Style in wakeboarding describes the individuality of a rider. For example, two riders could go out and do the same trick but make them look completely different. This can be applied to all tricks, lending a certain distinction about a rider that makes that person stand out from others. This is different than gymnastics or other solo trick sports where a competitor tries to achieve a perfect version of a certain maneuver. While performing particular tricks well is important, adding individual style adds to the difficulty and intricacy of the tricks. A rider’s style is a direct reflection of the amount of time invested in perfecting the ride, which is why it is beneficial to work on style.

This is one of the things I love the most about wakeboarding. A rider’s uniqueness and individuality can be recognized, applauded and respected. It inspires creativity and allows for a never-ending progression. I have been wakeboarding for 15 years, and I still have not even gotten close to doing all of the different tricks and variations of tricks that are out there. To me, this is something that can be hard to find in many other sports, and it’s why I was so attracted to wakeboarding in the first place.

Oftentimes, contest judges and photographers tend to prefer riders with more style because it shows the time and effort they have put into making their rides look exactly how they want while also making each trick unique.

The best way to develop style is to go out and ride as much as possible. Start with one trick at a time and get creative with the performance of that certain trick. Grab the board or weight longer in the air before starting the trick. These are moves that help a rider to develop style.

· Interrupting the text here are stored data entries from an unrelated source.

(* ===== verification/BrowseFacts.v ===== *)
(** * The browser: what its updates keep, and where they panic *)

From Stdlib Require Import Init.Byte.
From coqutil Require Import Datatypes.RecordSetters.
From S2P Require Import Prelude Machine Key Chunkers FsEncode FsRead PackRecord Footer Packstore Inbox Text Sshsign Reference Refstore Gc Auth Server Routes Remote Posix Ingest Remotes Daemon Client Admin Browse.
From Stdlib Require Import ZifyBool ZifyNat.
Import TriangleBracketNotations.
Local Open Scope Z_scope.

(** Fields of an updated record. *)
Ltac fields := cbn [apply_update constant bm_cwd bm_maxView bm_stack bm_entries bm_cursor bm_listTop bm_width bm_height bm_mode bm_status bm_file
  bm_fileKey bm_input bm_exportIsDir bm_exportKey bm_exportName bm_refs bm_filter bm_refCursor bm_refFiltering bm_dirFilter bm_filtering bm_rootKey bm_rootName]; unfold constant.

Section facts.
Context `{Terminal} `{CborText} `{!TerminalLaws}.
Context (render : error → bytes).

(** ** Cursors *)
Definition in_list {A} (c : Z) (l : list A) : Prop := 0 <= c < Z.max 1 (zlen l).

Lemma cursor_down_in {A} c (l : list A) : in_list c l → in_list (cursor_down (zlen l) c) l.
Proof. unfold in_list, cursor_down. case_match; lia. Qed.
Lemma cursor_up_in {A} c (l : list A) : in_list c l → in_list (cursor_up c) l.
Proof. unfold in_list, cursor_up. case_match; lia. Qed.
Lemma cursor_end_in {A} (l : list A) : in_list (cursor_end (zlen l)) l.
Proof. unfold in_list, cursor_end. case_match; lia. Qed.
Lemma cursor_kept_in {A} c (l : list A) : 0 <= c → in_list (cursor_kept (zlen l) c) l.
Proof. unfold in_list, cursor_kept. case_match; lia. Qed.
Lemma cursor_zero_in {A} (l : list A) : in_list 0 l.
Proof. unfold in_list. lia. Qed.
Lemma index_in {A} c (l : list A) : in_list c l → l ≠ [] → ∃ a, index l c = Ok a ∧ l !! Z.to_nat c = Some a.
Proof.
  unfold in_list, index. intros Hc Hne. assert (0 < zlen l) by (destruct l; [done|cbn; lia]).
  destruct (lookup_lt_is_Some_2 l (Z.to_nat c)) as [a Ha]; [lia|]. exists a. replace (0 <=? c) with true by lia. by rewrite Ha.
Qed.

Lemma matching_nil {A} (name : A → bytes) l : matching name [] l = l.
Proof. unfold matching. rewrite ToLower_law. by rewrite bool_decide_eq_true_2. Qed.

Record cursors_ok (m : browseModel) : Prop := {
  co_cursor : in_list (bm_cursor m) (visibleEntries m);
  co_refCursor : in_list (bm_refCursor m) (filteredRefs m);
  co_frames : Forall (λ f, 0 <= fr_cursor f) (bm_stack m);
}.

(** The updates of one group of fields. *)
Lemma cursors_same m m' : cursors_ok m → bm_cursor m' = bm_cursor m → bm_entries m' = bm_entries m → ti_Value (bm_dirFilter m') = ti_Value (bm_dirFilter m) →
  bm_refCursor m' = bm_refCursor m → bm_refs m' = bm_refs m → ti_Value (bm_filter m') = ti_Value (bm_filter m) → bm_stack m' = bm_stack m → cursors_ok m'.
Proof. intros [Hc Hr Hf] E1 E2 E3 E4 E5 E6 E7. split; unfold visibleEntries, filteredRefs in *; by rewrite ?E1, ?E2, ?E3, ?E4, ?E5, ?E6, ?E7. Qed.

Lemma gotoRefs_cursors m : cursors_ok m → cursors_ok (gotoRefs m).1.
Proof. intros [Hc _ Hf]. split; [exact Hc|apply cursor_zero_in|exact Hf]. Qed.

Lemma removelast_Forall {A} (P : A → Prop) l : Forall P l → Forall P (removelast l).
Proof. intros Hl. destruct l as [|a l _] using rev_ind; [done|]. rewrite removelast_last. by apply Forall_app in Hl as [? _]. Qed.

Lemma openEntry_cursors e m m' c : cursors_ok m → openEntry render e m = Ok (m', c) → cursors_ok m'.
Proof.
  intros Hm. unfold openEntry, save_cursor. destruct (entryIsDir e).
  - destruct (cmd_parseHexKey _) as [k|err| |]; [|intros [= <- _]; by eapply cursors_same|done..].
    destruct (last (bm_stack m)) as [f|]; [|done]. intros [= <- _]. destruct Hm as [Hc Hr Hf]. split; [done..|]. fields.
    pose proof (co_cursor m ltac:(by split)) as [? _]. repeat apply Forall_app_2; [by apply removelast_Forall|by repeat constructor|by repeat constructor].
  - destruct (entryIsReg e); by intros [= <- _].
Qed.

Lemma openRef_cursors m m' c : cursors_ok m → openRef render m = Ok (m', c) → cursors_ok m'.
Proof.
  intros Hm. unfold openRef. case_bool_decide as Hne; [by intros [= <- _]|].
  destruct (index_in _ _ (co_refCursor m Hm) Hne) as (sel & -> & _). cbn [mbind result_bind].
  destruct (cmd_parseHexKey _) as [k|err| |]; [|intros [= <- _]; by eapply cursors_same|done..].
  destruct Hm as [Hc Hr _]. unfold filteredRefs in Hr. rewrite <- (ti_Blur_law (bm_filter m)) in Hr.
  destruct (isFileKey k); intros [= <- _]; (split; [exact Hc|exact Hr|by repeat constructor]).
Qed.

(** One branch for each key. *)
Local Ltac on_key := match goal with |- context [is_key ?k ?l] => destruct (is_key k l) end.

Lemma list_cursors k m m' c : cursors_ok m → updateListKey render k m = Ok (m', c) → cursors_ok m'.
Proof.
  intros Hm. pose proof Hm as [Hc Hr Hf]. unfold updateListKey. destruct (bm_filtering m).
  - unfold updateListFilterKey, stay, set_dirFilter.
    on_key; [by intros [= <- _]|]. on_key; [intros [= <- _]; split; [apply cursor_zero_in|done..]|].
    on_key. { case_bool_decide as Hne; [by intros [= <- _]|]. destruct (index_in _ _ Hc Hne) as (e & -> & _). by apply openEntry_cursors. }
    on_key; [intros [= <- _]; split; [by apply cursor_up_in|done..]|]. on_key; [intros [= <- _]; split; [by apply cursor_down_in|done..]|].
    intros [= <- _]. split; [apply cursor_kept_in; fields; apply Hc|done..].
  - unfold stay. on_key; [by intros [= <- _]|].
    on_key. { intros [= <- _]. eapply cursors_same; [exact Hm|done..| |done|done|done|done]. apply ti_Focus_law. }
    on_key; [intros [= <- _]; split; [by apply cursor_down_in|done..]|]. on_key; [intros [= <- _]; split; [by apply cursor_up_in|done..]|].
    on_key; [intros [= <- _]; split; [apply cursor_zero_in|done..]|]. on_key; [intros [= <- _]; split; [apply cursor_end_in|done..]|].
    on_key. { case_bool_decide as Hne; [by intros [= <- _]|]. destruct (index_in _ _ Hc Hne) as (e & -> & _). by apply openEntry_cursors. }
    on_key. { destruct (1 <? _)%nat; [|intros [= <- _]; by apply gotoRefs_cursors]. destruct (cur _) as [f|err| |]; [|done..].
              intros [= <- _]. split; [done..|]. by apply removelast_Forall. }
    on_key; [|by intros [= <- _]]. case_bool_decide as Hne; [by intros [= <- _]|]. destruct (index_in _ _ Hc Hne) as (e & -> & _). cbn [mbind result_bind].
    destruct (cmd_parseHexKey _) as [key|err| |]; [..|done|done]; intros [= <- _]; by eapply cursors_same.
Qed.
Lemma settle_dir n m k d : ready m (loadDir k) → ∃ m' d', settle render (S n) st m (loadDir k) d = (Ok m', d') ∧ showing m'.
Proof.
  intros (Hok & Hmode & mm & ch & f & Hin & Hl & <-). cbn [settle run_cmd].
  assert (∃ lines, bs_Ls st (fr_key f) = Ok lines) as [lines Hls].
  { destruct (inside_top log st roots _ _ Hroots Hin) as (_ & ids' & k & name & Hids & Ho). apply last_Some in Hl as [fs Hfs]. rewrite Hfs, fmap_app in Hids.
    apply app_inj_tail in Hids as [_ Hids]. injection Hids as Hk _. inversion Ho; subst. by eexists. }
  rewrite Hls. cbn [answered mbind result_bind]. destruct (Update render (dirLoadedMsg (inr lines)) m) as [[m' c]|e| |] eqn:Hu.
  - pose proof (Update_cursors render _ m m' c (so_cursors _ Hok) Hu) as Hc'. revert Hu. cbn [Update]. unfold cur.
    change (bm_stack (set_dirFilter [] m <| bm_entries := lines |>)) with (bm_stack m). rewrite Hl. cbn [mbind result_bind]. unfold stay. intros [= <- <-].
    eexists _, d. split; [by destruct n|]. eapply (showing_list _ mm ch); [by eapply ok_same|exact Hmode|]. split; [exact Hin|]. by exists f.
  - revert Hu. cbn [Update]. unfold cur. change (bm_stack (set_dirFilter [] m <| bm_entries := lines |>)) with (bm_stack m). by rewrite Hl.
  - revert Hu. cbn [Update]. unfold cur. change (bm_stack (set_dirFilter [] m <| bm_entries := lines |>)) with (bm_stack m). by rewrite Hl.
  - revert Hu. cbn [Update]. unfold cur. change (bm_stack (set_dirFilter [] m <| bm_entries := lines |>)) with (bm_stack m). by rewrite Hl.
Qed.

For example, take a front side 180: This is a very simple trick but can be performed in so many different ways. Try grabbing the board first; then, do the rotation; and then, grab the board again at the end of the rotation. Delaying the rotations of spins is called stalling, which is another awesome way to add more style to riding tricks. This allows a rider to push toward getting better and also is a great way to test creativity. Try new things and new techniques that will ultimately make you a better rider.

Make sure to start with tricks you are already comfortable doing; then, begin to add your own signature to your tricks. Ultimately, wakeboarding is meant to be fun, and if you are getting bored with your riding, this might make it more exciting and push your riding to the next level.

 

Ben Watts learned to love wakeboarding on Lake Martin. He is a student at Auburn University and takes every opportunity to get behind the boat.